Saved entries
=======

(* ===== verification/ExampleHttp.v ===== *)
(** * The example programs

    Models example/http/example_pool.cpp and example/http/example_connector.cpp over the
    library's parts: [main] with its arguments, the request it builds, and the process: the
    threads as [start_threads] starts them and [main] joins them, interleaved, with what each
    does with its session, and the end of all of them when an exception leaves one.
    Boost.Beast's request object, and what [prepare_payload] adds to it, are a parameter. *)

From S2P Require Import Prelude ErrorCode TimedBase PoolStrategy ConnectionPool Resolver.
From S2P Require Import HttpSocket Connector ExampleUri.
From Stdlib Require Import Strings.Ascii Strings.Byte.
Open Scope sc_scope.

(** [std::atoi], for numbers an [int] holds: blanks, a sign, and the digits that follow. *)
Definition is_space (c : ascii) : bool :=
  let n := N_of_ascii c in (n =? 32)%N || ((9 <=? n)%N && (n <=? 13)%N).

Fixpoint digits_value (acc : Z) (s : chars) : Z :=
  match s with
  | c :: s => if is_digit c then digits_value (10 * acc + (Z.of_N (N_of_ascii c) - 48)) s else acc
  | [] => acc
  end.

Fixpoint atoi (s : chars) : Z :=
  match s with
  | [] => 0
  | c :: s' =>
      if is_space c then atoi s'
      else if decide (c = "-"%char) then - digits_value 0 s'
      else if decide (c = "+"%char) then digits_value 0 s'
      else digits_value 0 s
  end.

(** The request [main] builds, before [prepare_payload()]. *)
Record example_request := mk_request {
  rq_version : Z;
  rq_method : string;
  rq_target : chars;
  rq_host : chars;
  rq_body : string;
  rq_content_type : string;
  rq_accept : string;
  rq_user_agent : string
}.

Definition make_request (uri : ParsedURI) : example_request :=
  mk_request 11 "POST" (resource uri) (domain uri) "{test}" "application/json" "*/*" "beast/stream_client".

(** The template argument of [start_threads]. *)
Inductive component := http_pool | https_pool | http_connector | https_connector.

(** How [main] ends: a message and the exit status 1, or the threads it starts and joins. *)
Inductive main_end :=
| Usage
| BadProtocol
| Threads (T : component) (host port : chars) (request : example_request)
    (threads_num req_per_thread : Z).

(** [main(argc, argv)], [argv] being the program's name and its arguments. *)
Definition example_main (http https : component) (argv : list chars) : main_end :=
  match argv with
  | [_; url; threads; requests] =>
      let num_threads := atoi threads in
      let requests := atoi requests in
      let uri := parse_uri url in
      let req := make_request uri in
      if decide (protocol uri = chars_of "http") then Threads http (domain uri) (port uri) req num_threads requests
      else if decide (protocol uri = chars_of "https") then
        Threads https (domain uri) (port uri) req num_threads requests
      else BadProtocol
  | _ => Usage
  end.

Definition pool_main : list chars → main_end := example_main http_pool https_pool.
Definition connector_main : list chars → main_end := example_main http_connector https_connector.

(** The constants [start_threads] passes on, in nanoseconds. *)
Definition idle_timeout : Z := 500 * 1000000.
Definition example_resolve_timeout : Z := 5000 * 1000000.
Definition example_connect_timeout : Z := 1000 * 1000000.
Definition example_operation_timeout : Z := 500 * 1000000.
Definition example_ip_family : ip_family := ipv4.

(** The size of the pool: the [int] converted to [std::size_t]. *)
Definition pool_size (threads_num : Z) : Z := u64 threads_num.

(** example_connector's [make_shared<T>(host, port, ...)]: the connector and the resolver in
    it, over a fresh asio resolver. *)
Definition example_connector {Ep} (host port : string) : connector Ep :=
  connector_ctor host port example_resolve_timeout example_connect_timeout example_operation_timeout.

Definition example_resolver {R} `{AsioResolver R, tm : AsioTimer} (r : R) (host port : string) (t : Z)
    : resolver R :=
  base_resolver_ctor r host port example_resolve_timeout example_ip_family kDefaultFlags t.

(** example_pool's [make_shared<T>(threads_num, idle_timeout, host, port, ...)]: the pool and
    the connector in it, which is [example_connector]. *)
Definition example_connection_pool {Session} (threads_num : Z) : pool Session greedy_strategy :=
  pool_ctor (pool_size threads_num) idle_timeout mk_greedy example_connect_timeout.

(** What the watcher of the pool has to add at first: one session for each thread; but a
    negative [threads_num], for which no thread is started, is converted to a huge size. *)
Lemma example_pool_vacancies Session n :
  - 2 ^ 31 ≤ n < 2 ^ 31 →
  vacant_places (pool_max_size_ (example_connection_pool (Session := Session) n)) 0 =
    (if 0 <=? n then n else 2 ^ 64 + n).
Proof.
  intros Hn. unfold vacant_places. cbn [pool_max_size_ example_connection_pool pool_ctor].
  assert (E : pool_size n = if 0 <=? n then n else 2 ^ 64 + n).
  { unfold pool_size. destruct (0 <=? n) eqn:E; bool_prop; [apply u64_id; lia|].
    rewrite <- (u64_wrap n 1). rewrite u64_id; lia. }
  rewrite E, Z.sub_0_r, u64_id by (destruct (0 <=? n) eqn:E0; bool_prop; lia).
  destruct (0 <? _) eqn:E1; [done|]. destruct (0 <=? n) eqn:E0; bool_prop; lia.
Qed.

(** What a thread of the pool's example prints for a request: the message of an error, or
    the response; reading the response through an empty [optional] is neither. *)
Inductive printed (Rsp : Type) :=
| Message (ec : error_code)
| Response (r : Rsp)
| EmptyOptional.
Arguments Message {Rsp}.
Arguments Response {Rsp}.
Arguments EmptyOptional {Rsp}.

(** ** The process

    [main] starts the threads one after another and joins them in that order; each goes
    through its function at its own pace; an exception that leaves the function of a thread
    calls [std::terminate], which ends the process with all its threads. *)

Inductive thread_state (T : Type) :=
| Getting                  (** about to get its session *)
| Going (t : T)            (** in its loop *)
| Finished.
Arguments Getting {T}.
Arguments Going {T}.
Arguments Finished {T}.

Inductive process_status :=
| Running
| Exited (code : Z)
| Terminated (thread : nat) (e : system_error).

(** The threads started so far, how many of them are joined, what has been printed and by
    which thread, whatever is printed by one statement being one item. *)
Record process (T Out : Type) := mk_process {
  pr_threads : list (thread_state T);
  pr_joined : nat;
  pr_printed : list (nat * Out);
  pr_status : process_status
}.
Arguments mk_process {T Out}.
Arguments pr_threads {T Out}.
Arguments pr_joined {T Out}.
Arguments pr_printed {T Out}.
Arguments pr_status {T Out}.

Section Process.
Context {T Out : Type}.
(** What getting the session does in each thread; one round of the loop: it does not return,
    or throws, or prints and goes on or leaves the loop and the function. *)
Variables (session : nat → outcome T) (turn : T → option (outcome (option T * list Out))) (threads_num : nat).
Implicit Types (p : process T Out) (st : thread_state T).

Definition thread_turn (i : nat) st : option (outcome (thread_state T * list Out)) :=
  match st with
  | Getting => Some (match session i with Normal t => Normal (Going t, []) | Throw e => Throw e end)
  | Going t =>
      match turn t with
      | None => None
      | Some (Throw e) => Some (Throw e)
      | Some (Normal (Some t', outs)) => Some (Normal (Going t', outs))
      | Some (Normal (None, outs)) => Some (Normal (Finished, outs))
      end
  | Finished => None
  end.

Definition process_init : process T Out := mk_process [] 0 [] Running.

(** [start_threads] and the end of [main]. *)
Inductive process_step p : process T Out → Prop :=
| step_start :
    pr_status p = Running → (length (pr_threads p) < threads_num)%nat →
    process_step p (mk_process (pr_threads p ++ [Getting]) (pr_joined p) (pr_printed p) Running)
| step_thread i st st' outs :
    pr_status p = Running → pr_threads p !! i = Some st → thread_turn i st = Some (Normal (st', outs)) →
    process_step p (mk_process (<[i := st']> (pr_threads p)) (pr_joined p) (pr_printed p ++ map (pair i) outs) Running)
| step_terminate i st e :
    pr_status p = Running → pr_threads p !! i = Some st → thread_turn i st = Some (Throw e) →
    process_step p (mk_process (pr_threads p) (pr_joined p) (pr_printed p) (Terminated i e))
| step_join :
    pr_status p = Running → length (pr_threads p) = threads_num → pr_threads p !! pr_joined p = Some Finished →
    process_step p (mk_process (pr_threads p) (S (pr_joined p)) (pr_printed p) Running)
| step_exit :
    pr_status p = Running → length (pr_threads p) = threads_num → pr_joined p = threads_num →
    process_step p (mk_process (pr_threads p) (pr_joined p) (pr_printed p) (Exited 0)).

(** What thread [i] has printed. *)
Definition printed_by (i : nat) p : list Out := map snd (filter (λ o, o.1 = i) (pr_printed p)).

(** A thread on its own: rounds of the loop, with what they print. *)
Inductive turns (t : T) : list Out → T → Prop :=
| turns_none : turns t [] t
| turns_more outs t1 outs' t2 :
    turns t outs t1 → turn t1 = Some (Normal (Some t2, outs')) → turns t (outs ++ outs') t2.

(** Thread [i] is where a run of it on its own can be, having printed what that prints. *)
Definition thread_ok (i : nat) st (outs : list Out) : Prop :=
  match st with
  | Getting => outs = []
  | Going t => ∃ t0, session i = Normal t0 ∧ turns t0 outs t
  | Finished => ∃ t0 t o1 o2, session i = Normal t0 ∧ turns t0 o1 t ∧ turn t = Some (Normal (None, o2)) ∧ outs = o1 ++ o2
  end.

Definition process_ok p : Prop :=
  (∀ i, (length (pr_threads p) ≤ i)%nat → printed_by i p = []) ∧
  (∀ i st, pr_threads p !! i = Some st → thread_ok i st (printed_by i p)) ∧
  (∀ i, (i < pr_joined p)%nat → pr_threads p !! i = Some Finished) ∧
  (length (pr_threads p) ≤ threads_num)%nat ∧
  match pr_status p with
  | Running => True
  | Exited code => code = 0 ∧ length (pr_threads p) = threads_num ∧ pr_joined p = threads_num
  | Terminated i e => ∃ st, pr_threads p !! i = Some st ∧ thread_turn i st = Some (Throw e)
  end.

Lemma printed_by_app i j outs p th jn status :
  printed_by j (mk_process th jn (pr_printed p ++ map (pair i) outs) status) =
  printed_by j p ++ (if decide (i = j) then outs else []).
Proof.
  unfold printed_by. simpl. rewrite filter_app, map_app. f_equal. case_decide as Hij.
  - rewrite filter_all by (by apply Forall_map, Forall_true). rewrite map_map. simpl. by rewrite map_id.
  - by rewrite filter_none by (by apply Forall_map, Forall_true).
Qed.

=======

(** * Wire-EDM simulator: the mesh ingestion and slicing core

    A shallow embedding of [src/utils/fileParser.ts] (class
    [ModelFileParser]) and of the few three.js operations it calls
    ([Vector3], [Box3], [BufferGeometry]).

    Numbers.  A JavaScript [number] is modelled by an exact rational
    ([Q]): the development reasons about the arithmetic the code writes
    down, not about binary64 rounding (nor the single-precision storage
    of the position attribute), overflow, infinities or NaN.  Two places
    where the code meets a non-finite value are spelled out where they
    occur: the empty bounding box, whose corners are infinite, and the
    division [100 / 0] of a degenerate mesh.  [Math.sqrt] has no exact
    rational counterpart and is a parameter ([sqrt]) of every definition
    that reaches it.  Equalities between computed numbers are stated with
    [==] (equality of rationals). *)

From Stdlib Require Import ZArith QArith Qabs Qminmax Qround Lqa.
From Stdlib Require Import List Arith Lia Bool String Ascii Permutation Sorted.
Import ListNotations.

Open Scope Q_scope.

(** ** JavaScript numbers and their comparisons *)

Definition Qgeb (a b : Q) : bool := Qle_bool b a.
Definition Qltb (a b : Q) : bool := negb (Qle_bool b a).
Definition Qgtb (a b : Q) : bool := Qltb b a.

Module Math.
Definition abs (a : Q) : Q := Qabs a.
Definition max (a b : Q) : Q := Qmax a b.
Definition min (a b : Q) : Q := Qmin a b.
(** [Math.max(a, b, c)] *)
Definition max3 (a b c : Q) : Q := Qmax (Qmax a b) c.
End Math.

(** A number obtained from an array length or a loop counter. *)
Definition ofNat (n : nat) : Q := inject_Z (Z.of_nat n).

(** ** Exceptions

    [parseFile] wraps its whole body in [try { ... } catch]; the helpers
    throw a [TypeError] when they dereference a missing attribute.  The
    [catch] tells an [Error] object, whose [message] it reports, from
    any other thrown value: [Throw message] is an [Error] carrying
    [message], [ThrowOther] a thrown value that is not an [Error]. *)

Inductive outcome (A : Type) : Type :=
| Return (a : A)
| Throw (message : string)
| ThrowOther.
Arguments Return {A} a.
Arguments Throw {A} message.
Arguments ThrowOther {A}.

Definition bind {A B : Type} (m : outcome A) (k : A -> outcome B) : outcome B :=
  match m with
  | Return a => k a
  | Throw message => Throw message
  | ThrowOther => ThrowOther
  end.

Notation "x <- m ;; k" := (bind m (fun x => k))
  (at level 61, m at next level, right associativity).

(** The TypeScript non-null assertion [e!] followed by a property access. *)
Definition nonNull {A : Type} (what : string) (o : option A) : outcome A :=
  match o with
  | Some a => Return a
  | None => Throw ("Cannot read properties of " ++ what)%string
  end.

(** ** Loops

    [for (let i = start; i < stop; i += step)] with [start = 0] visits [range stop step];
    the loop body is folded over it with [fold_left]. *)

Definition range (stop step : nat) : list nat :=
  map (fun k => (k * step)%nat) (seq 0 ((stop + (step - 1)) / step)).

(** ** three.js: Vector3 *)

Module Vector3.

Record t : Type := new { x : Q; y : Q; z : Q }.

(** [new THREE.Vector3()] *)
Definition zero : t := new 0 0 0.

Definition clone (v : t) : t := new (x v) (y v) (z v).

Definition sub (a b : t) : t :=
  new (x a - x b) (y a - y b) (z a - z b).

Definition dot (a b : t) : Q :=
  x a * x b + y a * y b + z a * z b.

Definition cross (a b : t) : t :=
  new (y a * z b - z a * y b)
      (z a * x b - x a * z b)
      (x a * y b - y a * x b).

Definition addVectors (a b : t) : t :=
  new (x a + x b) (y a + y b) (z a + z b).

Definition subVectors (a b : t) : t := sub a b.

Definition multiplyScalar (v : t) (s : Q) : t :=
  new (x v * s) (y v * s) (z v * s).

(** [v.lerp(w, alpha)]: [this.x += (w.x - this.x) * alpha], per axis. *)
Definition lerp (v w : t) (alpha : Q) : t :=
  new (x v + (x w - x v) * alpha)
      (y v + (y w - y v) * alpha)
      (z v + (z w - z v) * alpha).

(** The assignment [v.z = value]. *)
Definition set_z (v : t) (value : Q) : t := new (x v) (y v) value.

=======

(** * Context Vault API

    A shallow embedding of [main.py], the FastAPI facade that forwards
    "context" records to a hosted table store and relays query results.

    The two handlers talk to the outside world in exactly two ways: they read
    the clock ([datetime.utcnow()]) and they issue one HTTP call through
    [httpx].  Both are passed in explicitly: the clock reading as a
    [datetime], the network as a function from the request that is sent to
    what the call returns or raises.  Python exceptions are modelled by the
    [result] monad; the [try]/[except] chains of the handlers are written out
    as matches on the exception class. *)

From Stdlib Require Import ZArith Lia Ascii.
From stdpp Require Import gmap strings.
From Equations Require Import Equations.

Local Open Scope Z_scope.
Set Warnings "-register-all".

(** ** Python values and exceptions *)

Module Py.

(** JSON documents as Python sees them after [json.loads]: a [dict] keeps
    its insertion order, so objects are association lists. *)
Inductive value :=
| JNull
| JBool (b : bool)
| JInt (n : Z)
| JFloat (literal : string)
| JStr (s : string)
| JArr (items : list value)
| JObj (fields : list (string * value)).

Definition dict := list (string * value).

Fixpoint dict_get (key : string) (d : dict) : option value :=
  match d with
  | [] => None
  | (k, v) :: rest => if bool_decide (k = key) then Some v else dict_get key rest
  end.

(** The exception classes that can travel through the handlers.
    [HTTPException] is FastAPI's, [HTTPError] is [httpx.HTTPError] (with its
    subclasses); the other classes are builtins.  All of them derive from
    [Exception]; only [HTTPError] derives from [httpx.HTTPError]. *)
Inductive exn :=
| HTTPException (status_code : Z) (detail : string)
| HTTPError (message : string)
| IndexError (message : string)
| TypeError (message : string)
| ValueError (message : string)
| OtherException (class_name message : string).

=======

#### [REQUIREMENT]
From the line that has "(* ===== verification/ExampleHttp.v ===== *)" through the line that has "does with its", copy every line exactly as it appears above, and leave out all others.

#### [WRITTEN SOLUTION]
(* ===== verification/ExampleHttp.v ===== *)
(** * The example programs

    Models example/http/example_pool.cpp and example/http/example_connector.cpp over the
    library's parts: [main] with its arguments, the request it builds, and the process: the
    threads as [start_threads] starts them and [main] joins them, interleaved, with what each
    does with its session, and the end of all of them when an exception leaves one.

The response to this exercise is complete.